> [Input data]:
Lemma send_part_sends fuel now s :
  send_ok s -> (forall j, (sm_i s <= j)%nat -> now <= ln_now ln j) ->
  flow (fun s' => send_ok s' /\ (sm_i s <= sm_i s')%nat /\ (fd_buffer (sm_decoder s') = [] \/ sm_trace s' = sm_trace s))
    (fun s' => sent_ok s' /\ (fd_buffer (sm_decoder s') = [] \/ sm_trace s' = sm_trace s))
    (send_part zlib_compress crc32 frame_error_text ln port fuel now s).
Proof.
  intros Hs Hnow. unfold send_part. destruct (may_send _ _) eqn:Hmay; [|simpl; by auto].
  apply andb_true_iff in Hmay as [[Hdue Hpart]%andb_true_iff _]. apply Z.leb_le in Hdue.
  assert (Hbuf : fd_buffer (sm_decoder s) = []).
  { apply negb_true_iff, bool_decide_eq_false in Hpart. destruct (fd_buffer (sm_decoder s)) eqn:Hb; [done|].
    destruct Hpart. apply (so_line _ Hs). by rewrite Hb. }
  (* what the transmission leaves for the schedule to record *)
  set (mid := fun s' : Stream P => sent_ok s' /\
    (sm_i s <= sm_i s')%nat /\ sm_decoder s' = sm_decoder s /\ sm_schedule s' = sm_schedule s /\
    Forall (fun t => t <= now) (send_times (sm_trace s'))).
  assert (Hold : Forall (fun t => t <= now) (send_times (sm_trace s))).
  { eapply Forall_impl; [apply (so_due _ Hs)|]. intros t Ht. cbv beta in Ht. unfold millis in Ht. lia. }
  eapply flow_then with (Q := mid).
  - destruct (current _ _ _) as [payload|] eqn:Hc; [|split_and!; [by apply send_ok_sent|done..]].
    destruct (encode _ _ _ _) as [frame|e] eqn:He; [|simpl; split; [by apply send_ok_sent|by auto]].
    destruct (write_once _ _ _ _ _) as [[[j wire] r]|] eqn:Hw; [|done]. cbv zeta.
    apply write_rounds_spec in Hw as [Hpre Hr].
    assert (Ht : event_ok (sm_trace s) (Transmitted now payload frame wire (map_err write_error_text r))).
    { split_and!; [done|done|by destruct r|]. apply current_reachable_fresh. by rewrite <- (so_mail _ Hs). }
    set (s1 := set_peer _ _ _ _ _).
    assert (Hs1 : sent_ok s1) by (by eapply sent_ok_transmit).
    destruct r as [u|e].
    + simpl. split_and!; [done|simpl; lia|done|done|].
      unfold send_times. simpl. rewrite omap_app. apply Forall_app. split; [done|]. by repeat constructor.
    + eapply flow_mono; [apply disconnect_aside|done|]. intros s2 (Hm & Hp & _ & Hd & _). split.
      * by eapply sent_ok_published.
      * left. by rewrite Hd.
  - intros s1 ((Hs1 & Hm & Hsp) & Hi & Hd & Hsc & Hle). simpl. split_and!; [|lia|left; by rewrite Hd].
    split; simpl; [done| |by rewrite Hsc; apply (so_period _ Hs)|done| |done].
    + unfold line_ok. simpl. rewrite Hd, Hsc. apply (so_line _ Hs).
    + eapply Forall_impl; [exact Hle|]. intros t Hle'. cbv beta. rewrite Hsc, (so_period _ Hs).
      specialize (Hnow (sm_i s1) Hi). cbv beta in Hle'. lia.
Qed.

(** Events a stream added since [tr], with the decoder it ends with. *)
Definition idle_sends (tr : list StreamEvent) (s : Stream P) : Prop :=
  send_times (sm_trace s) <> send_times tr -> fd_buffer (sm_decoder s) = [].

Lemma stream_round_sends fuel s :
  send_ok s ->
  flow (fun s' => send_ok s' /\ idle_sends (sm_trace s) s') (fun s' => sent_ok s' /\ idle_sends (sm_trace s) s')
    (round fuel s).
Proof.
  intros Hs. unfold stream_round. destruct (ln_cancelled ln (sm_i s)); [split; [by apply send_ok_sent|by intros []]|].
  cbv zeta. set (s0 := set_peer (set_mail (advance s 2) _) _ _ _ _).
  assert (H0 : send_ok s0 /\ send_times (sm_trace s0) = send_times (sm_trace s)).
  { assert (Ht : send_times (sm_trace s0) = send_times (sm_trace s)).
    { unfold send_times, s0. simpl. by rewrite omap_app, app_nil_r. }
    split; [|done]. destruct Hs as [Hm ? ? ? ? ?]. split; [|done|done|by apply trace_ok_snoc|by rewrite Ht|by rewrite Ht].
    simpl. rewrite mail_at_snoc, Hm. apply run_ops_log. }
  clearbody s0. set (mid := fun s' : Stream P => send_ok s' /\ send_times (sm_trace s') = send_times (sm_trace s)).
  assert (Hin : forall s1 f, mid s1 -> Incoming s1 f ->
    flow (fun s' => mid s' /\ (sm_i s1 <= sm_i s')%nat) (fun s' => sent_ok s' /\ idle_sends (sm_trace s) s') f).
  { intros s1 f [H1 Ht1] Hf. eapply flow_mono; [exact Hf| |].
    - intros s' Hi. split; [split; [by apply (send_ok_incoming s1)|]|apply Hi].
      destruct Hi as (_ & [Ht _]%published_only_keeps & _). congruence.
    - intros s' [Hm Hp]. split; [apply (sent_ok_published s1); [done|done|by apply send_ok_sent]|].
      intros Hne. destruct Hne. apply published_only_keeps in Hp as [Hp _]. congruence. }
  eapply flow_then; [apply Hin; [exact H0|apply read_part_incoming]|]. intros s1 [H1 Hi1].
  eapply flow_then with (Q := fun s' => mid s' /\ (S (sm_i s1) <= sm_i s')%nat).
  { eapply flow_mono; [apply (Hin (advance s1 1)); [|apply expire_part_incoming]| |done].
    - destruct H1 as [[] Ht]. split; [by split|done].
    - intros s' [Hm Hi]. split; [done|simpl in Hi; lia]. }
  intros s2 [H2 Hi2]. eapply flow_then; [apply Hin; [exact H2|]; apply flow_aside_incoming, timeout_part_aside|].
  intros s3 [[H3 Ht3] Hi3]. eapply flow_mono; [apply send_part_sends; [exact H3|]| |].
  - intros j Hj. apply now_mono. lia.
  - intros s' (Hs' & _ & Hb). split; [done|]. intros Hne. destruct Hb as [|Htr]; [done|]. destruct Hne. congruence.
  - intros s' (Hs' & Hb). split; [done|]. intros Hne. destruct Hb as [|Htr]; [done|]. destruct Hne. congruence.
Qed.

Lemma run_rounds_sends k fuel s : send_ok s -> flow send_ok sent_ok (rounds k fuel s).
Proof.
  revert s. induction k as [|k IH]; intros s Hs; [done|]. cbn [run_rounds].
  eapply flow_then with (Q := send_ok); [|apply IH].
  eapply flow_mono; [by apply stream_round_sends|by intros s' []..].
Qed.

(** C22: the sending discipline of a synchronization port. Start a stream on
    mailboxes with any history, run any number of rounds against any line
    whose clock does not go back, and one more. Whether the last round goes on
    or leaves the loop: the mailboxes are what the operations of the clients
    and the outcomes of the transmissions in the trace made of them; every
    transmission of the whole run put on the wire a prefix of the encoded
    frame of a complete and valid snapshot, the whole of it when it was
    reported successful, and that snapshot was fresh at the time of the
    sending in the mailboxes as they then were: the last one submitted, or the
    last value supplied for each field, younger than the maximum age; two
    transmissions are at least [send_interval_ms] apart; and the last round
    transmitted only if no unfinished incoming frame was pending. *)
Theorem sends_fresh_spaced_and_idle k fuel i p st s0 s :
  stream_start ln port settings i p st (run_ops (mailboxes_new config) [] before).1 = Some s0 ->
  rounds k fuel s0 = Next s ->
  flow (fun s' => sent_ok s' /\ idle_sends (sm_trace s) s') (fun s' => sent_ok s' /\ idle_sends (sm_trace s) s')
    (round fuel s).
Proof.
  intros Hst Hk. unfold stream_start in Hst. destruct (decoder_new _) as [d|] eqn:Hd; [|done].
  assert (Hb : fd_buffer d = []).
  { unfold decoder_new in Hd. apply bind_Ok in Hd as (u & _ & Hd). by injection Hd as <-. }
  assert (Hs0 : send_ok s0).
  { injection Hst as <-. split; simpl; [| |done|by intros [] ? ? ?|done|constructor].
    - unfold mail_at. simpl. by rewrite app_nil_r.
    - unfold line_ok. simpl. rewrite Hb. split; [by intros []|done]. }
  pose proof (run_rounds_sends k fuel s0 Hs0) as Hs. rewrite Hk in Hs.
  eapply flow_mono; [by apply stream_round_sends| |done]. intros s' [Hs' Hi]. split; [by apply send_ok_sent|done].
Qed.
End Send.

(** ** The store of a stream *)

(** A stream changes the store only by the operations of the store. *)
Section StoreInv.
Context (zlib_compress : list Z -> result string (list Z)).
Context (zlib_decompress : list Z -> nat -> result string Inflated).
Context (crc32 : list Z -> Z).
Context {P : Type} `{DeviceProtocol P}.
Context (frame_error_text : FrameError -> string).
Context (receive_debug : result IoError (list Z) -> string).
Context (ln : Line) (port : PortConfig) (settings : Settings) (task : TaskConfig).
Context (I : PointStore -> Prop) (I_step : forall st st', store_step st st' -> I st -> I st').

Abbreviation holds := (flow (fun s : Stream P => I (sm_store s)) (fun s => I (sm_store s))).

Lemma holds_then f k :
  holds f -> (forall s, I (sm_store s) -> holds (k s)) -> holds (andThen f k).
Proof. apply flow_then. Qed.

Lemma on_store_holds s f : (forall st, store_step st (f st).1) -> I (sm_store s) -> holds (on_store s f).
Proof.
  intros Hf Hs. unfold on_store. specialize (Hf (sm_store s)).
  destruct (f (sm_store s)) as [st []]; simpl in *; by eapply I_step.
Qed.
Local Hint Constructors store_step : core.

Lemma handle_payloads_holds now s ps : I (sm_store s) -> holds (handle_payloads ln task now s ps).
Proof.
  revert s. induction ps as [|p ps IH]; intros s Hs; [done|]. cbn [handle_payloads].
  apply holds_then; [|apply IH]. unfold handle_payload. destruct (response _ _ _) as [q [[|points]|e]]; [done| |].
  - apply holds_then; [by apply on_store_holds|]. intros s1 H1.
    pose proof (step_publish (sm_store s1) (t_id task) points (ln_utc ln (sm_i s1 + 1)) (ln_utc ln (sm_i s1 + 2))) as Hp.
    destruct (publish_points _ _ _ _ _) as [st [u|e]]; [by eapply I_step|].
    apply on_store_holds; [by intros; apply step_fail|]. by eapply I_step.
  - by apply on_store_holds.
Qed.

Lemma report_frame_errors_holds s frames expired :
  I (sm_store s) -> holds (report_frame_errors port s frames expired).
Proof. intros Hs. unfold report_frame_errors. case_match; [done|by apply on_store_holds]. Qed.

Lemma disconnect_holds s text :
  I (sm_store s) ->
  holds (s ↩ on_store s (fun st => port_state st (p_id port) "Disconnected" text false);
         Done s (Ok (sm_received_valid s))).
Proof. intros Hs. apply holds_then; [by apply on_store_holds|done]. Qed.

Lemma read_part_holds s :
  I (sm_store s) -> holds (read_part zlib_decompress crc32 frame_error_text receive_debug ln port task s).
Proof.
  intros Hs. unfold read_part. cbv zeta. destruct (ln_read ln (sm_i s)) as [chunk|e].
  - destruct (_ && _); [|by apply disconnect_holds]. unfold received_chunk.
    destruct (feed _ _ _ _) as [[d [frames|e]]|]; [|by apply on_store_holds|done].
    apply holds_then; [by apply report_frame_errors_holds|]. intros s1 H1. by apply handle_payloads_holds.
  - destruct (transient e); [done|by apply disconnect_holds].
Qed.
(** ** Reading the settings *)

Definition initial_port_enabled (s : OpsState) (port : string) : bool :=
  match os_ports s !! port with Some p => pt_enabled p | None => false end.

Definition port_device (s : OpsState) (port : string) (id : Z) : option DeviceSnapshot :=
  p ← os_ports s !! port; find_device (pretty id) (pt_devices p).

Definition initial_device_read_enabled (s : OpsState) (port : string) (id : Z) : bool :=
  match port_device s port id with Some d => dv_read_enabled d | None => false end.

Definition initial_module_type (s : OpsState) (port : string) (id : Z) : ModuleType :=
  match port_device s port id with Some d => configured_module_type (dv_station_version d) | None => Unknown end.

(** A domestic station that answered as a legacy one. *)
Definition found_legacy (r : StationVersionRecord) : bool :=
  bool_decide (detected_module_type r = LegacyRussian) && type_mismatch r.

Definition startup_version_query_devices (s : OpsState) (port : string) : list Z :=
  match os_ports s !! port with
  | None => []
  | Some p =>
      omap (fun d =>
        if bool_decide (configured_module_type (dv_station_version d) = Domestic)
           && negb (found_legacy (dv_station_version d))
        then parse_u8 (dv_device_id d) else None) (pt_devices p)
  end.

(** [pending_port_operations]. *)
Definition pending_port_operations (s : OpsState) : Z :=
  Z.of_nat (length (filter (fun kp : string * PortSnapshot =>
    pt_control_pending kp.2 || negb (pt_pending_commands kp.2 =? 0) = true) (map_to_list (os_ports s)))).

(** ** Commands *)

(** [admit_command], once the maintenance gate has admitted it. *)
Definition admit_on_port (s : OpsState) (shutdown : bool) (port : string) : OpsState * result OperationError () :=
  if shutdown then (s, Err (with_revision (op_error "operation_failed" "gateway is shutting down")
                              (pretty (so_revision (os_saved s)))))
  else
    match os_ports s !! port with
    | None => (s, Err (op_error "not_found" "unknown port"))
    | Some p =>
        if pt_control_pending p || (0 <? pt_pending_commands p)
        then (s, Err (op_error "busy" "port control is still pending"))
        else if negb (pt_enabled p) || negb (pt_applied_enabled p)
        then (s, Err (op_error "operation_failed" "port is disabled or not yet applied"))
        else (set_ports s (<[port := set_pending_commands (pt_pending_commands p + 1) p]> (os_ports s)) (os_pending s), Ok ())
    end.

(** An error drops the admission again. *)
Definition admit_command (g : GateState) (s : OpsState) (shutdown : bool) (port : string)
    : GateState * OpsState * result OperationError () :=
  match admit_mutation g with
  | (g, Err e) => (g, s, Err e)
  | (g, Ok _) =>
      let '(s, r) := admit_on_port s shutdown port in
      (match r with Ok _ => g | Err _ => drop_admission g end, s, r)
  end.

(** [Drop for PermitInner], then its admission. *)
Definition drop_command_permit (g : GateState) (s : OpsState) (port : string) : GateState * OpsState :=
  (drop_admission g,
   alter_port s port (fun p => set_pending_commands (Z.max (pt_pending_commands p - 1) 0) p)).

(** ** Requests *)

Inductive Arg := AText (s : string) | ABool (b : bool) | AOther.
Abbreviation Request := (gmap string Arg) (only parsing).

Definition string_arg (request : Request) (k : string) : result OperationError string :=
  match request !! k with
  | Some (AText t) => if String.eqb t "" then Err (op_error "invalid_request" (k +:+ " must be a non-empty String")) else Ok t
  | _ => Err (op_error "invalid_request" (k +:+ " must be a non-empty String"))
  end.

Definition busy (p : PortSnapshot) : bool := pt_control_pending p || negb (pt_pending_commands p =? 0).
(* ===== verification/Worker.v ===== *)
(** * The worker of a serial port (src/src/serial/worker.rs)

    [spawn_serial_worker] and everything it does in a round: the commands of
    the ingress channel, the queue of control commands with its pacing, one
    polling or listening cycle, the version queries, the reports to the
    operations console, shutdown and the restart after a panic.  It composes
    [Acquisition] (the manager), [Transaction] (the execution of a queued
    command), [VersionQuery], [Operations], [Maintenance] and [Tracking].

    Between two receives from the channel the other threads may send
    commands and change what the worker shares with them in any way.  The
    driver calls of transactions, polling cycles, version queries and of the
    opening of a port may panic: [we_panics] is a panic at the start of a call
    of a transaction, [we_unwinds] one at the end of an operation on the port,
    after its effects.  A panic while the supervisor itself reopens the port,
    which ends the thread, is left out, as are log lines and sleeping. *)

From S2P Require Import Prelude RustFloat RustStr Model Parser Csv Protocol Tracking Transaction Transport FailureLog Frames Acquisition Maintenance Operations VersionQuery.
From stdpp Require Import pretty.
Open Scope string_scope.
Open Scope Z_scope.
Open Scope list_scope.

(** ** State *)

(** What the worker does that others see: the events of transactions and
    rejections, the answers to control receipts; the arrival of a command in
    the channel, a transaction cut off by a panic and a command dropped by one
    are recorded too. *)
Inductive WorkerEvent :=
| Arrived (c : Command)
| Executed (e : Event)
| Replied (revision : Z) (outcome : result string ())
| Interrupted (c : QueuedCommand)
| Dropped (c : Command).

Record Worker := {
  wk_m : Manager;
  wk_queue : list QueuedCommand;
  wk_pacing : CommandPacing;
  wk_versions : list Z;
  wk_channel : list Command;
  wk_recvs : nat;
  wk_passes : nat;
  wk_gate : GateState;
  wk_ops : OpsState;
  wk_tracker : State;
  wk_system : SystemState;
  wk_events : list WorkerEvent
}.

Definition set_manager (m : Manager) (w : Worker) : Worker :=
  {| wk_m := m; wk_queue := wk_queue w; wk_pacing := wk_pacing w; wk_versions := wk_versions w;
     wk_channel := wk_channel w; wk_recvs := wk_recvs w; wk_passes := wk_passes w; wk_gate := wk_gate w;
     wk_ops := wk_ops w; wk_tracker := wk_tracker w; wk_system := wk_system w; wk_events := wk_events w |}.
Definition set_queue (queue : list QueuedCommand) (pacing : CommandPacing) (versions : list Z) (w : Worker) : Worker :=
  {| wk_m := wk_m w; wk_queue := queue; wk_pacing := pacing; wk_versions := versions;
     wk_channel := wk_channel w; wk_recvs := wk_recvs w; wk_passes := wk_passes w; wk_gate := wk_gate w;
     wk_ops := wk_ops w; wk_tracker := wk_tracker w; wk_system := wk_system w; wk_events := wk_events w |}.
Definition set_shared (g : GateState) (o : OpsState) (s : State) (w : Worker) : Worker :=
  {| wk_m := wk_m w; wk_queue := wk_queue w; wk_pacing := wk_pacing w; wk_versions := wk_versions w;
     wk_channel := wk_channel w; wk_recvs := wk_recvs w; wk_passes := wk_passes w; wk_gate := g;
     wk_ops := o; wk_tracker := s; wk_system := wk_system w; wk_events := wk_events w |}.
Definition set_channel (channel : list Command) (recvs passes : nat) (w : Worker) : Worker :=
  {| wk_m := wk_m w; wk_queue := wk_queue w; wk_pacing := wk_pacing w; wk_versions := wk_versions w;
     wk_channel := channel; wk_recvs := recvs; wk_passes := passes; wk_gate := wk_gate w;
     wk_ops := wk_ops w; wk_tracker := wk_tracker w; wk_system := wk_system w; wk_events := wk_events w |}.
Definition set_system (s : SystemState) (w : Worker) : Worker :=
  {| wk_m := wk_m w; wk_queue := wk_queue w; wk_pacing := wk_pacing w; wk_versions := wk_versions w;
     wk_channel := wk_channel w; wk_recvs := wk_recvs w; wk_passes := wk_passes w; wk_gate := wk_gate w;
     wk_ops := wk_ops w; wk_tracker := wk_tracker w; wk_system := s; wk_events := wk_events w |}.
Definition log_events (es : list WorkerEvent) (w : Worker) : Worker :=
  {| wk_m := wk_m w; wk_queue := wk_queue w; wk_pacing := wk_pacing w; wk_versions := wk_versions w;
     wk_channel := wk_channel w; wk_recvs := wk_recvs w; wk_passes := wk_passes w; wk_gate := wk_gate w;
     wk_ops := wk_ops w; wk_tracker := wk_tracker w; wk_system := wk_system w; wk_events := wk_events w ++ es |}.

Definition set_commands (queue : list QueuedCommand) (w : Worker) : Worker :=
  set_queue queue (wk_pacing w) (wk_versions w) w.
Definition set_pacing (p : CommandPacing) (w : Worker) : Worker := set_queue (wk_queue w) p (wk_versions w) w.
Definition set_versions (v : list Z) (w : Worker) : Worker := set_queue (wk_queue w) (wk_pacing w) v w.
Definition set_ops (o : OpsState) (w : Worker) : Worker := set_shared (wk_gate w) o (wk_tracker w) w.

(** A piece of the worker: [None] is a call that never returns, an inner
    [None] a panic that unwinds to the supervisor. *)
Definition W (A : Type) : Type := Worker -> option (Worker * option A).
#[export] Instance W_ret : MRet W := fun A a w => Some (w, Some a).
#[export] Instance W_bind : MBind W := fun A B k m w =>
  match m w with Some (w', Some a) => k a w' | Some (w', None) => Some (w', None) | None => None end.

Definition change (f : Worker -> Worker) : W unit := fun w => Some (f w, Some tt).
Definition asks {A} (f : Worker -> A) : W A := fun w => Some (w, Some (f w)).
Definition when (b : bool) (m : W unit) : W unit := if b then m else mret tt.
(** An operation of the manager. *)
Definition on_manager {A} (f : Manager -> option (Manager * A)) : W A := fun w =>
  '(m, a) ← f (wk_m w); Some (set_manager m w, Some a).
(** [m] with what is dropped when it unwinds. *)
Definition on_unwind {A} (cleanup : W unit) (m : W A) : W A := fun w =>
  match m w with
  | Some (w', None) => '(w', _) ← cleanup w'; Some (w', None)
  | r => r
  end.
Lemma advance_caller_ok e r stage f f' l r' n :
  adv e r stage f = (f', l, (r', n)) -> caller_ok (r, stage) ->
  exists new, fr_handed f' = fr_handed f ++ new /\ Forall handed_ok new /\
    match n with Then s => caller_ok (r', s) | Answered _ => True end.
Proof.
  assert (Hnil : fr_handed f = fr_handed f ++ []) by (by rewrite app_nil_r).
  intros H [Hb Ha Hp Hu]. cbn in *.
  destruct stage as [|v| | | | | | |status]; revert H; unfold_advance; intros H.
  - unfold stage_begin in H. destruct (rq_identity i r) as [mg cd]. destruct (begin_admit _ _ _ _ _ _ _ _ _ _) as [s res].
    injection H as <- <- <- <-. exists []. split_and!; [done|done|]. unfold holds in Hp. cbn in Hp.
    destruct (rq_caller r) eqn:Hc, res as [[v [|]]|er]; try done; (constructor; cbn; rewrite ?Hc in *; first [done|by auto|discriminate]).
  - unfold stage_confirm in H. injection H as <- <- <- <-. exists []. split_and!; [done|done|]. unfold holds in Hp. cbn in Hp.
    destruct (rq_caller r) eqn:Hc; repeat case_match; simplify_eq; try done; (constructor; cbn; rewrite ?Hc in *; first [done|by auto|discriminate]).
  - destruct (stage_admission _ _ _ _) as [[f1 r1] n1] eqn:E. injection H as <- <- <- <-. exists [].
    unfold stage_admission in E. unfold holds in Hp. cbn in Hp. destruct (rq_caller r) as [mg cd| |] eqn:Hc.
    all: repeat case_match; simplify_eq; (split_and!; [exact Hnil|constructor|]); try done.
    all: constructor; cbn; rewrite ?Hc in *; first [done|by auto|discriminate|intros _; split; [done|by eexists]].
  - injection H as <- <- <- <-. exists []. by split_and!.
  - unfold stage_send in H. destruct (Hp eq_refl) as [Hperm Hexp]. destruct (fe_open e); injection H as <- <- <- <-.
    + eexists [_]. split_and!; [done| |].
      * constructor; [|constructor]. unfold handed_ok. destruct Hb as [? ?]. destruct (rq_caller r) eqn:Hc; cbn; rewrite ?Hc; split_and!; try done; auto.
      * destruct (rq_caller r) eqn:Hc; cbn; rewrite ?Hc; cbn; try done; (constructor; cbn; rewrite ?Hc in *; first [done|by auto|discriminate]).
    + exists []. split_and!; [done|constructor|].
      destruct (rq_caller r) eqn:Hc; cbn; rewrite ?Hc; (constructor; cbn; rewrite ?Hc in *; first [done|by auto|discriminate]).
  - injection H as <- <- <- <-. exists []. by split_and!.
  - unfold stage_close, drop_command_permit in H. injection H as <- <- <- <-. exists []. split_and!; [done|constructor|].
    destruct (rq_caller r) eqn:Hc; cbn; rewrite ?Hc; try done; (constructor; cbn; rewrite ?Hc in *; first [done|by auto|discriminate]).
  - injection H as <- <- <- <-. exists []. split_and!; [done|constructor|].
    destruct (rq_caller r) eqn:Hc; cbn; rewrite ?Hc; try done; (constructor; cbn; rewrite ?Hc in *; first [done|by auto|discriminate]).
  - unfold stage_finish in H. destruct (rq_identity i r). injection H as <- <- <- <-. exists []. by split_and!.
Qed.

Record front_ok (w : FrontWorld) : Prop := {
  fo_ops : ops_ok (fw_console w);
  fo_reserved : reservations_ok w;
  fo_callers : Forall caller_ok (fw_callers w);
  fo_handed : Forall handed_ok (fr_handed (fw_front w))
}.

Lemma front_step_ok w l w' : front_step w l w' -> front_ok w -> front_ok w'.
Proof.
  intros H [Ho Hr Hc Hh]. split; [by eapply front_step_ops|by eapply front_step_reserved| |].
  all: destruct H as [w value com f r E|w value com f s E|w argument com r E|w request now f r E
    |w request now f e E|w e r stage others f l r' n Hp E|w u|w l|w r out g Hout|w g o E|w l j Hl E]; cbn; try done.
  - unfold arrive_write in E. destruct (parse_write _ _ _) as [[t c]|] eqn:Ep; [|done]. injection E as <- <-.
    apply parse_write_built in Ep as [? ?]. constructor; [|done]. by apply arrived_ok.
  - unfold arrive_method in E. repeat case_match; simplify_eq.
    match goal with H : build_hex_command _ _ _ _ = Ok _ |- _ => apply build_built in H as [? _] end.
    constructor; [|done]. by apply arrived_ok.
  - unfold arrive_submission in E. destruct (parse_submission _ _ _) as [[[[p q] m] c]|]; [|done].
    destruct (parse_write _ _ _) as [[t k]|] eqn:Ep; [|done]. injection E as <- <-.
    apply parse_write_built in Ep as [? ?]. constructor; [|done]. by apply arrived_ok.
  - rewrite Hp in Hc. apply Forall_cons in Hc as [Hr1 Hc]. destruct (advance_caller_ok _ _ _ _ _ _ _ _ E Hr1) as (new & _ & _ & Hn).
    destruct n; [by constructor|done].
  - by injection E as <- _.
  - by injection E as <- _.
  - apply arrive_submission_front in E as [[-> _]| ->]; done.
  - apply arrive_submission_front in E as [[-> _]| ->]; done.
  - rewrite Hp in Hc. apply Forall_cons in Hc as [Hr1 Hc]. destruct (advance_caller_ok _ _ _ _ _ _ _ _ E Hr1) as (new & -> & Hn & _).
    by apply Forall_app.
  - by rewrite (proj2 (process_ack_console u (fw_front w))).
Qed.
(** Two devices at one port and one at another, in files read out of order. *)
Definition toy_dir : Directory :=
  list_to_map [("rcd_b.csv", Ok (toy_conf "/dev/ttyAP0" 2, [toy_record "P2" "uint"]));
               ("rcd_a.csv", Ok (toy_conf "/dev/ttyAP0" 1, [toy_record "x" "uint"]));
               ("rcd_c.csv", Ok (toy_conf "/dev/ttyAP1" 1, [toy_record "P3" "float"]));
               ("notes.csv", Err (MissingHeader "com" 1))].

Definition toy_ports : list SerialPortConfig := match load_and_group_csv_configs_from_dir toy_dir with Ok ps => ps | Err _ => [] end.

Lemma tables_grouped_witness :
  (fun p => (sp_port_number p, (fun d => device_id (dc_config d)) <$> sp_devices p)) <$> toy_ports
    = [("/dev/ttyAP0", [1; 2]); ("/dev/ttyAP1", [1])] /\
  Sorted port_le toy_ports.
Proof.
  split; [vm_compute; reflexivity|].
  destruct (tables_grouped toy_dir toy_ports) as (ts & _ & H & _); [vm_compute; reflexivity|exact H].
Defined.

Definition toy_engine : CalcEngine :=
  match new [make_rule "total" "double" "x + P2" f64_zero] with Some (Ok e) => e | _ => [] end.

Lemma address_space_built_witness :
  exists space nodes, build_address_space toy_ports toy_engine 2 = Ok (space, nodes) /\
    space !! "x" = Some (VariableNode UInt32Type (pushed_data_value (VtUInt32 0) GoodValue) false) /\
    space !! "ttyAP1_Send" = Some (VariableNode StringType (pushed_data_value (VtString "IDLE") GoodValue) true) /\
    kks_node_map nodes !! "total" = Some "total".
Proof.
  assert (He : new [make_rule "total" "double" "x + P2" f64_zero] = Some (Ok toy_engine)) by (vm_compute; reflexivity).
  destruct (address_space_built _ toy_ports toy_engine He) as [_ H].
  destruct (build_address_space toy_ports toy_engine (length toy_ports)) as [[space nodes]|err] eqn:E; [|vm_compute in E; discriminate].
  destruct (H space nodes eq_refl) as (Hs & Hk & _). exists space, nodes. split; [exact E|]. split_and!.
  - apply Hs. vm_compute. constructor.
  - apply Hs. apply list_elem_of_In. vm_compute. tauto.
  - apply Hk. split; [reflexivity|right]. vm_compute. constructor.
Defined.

> [Exercise objective]: Given the records above, reproduce precisely and only the lines between the line holding "(** Events a" and the line holding "simpl. rewrite mail_at_snoc, Hm.", inclusive.

> [Exercise result]:
(** Events a stream added since [tr], with the decoder it ends with. *)
Definition idle_sends (tr : list StreamEvent) (s : Stream P) : Prop :=
  send_times (sm_trace s) <> send_times tr -> fd_buffer (sm_decoder s) = [].

Lemma stream_round_sends fuel s :
  send_ok s ->
  flow (fun s' => send_ok s' /\ idle_sends (sm_trace s) s') (fun s' => sent_ok s' /\ idle_sends (sm_trace s) s')
    (round fuel s).
Proof.
  intros Hs. unfold stream_round. destruct (ln_cancelled ln (sm_i s)); [split; [by apply send_ok_sent|by intros []]|].
  cbv zeta. set (s0 := set_peer (set_mail (advance s 2) _) _ _ _ _).
  assert (H0 : send_ok s0 /\ send_times (sm_trace s0) = send_times (sm_trace s)).
  { assert (Ht : send_times (sm_trace s0) = send_times (sm_trace s)).
    { unfold send_times, s0. simpl. by rewrite omap_app, app_nil_r. }
    split; [|done]. destruct Hs as [Hm ? ? ? ? ?]. split; [|done|done|by apply trace_ok_snoc|by rewrite Ht|by rewrite Ht].
    simpl. rewrite mail_at_snoc, Hm. apply run_ops_log. }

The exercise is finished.